[Saved data entries]
=== Begin Enclosure ===

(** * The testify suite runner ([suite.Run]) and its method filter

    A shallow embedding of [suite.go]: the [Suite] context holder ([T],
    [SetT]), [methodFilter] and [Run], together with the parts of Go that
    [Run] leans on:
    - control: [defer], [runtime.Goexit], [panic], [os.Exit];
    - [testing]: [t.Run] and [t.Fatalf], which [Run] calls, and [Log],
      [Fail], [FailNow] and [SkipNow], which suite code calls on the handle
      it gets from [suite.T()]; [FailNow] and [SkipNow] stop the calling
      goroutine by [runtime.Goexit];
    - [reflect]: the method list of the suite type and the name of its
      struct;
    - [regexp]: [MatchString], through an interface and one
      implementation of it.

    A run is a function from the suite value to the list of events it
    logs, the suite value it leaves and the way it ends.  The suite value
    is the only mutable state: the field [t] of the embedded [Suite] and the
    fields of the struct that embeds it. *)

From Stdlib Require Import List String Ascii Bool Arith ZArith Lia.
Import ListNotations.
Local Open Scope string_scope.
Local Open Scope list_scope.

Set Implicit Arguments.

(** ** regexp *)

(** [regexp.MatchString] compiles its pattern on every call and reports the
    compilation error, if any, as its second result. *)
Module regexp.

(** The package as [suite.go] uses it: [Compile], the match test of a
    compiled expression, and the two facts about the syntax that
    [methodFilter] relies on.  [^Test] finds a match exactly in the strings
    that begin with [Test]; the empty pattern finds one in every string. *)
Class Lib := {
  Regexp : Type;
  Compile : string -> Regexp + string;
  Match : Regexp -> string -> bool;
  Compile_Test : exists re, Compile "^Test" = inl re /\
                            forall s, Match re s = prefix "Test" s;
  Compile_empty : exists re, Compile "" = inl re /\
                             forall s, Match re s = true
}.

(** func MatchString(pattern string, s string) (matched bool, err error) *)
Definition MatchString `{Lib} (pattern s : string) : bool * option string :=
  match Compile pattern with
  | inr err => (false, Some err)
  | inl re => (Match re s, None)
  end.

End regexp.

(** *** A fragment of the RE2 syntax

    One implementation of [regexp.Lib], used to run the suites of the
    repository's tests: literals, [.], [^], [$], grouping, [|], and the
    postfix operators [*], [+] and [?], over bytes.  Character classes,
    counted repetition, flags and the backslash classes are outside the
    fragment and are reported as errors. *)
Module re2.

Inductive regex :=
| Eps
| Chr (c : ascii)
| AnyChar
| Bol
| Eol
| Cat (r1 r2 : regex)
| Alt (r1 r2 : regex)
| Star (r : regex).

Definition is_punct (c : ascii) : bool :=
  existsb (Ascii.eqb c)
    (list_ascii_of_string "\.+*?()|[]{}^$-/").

=== End Enclosure ===

> _TASK TO CARRY OUT_:
The required answer is the exact run of lines above starting at the line with "Compile : string -> Regexp + string;" and ending at the line with "(** func MatchString(pattern", with both ends present.

> _RESULT OF THIS TASK_:
  Compile : string -> Regexp + string;
  Match : Regexp -> string -> bool;
  Compile_Test : exists re, Compile "^Test" = inl re /\
                            forall s, Match re s = prefix "Test" s;
  Compile_empty : exists re, Compile "" = inl re /\
                             forall s, Match re s = true
}.

(** func MatchString(pattern string, s string) (matched bool, err error) *)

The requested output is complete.